(** [restoreCheckpoint]; the token belongs to this backend and is not used yet.
    [checks] are the two answers of its authorization, and [moved] tells whether
    a reader has advanced the epoch before [freshMu] was taken. *)
Definition restoreCheckpoint (t : fileTorrentImpl) (token : RestoreToken)
    (probe : prober) (checks : result storage_error unit * result storage_error unit)
    (moved : bool) : result storage_error unit * fileTorrentImpl :=
  if fb_closed t then (Err ErrClosed, t)
  else if negb (fb_epoch t =? rt_epoch token) then (Err ErrCheckpointChanged, t)
  else match fst checks, checkpointEvidence probe with
       | Err e, _ | Ok _, Err e => (Err e, t)
       | Ok _, Ok (current, _) =>
           if negb (sameCheckpointCatalog (rt_proof token) current)
              || negb (bool_decide (nc_Files current = nc_Files (rt_proof token)))
              || negb (checkpointContributions (rt_proof token) (rt_infos token))
           then (Err ErrCheckpointChanged, t)
           else match snd checks with
                | Err e => (Err e, t)
                | Ok _ =>
                    let t := rememberResume t (nc_Complete (rt_proof token)) false in
                    if moved then (Err ErrCheckpointChanged, bump t) else
                    let imported := import_signatures (import_empty t (nc_Files current)) 0 (rt_infos token) in
                    match fold_left (import_piece (rt_proof token)) (claimed_pieces (rt_proof token)) (Some imported) with
                    | None => (Err ErrPanic, imported)
                    | Some t => (Ok tt, (bump t) <| fb_sealed := u64 (fb_epoch t + 1) |>)
                    end
                end
       end.

(** ** Whole operations

    With the revocation hook as a function on what it changes. *)

Section Hook.
Context {W : Type} (Revoke : W -> list byte -> result storage_error bool * W).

#### [TASK INSTRUCTIONS]
Write out exactly the lines starting with the one that holds "token) (rt_infos token))" and running through the last line above.

#### [RESPONSE TO THE EXERCISE]
              || negb (checkpointContributions (rt_proof token) (rt_infos token))
           then (Err ErrCheckpointChanged, t)
           else match snd checks with
                | Err e => (Err e, t)
                | Ok _ =>
                    let t := rememberResume t (nc_Complete (rt_proof token)) false in
                    if moved then (Err ErrCheckpointChanged, bump t) else
                    let imported := import_signatures (import_empty t (nc_Files current)) 0 (rt_infos token) in
                    match fold_left (import_piece (rt_proof token)) (claimed_pieces (rt_proof token)) (Some imported) with
                    | None => (Err ErrPanic, imported)
                    | Some t => (Ok tt, (bump t) <| fb_sealed := u64 (fb_epoch t + 1) |>)
                    end
                end
       end.

(** ** Whole operations

    With the revocation hook as a function on what it changes. *)

Section Hook.
Context {W : Type} (Revoke : W -> list byte -> result storage_error bool * W).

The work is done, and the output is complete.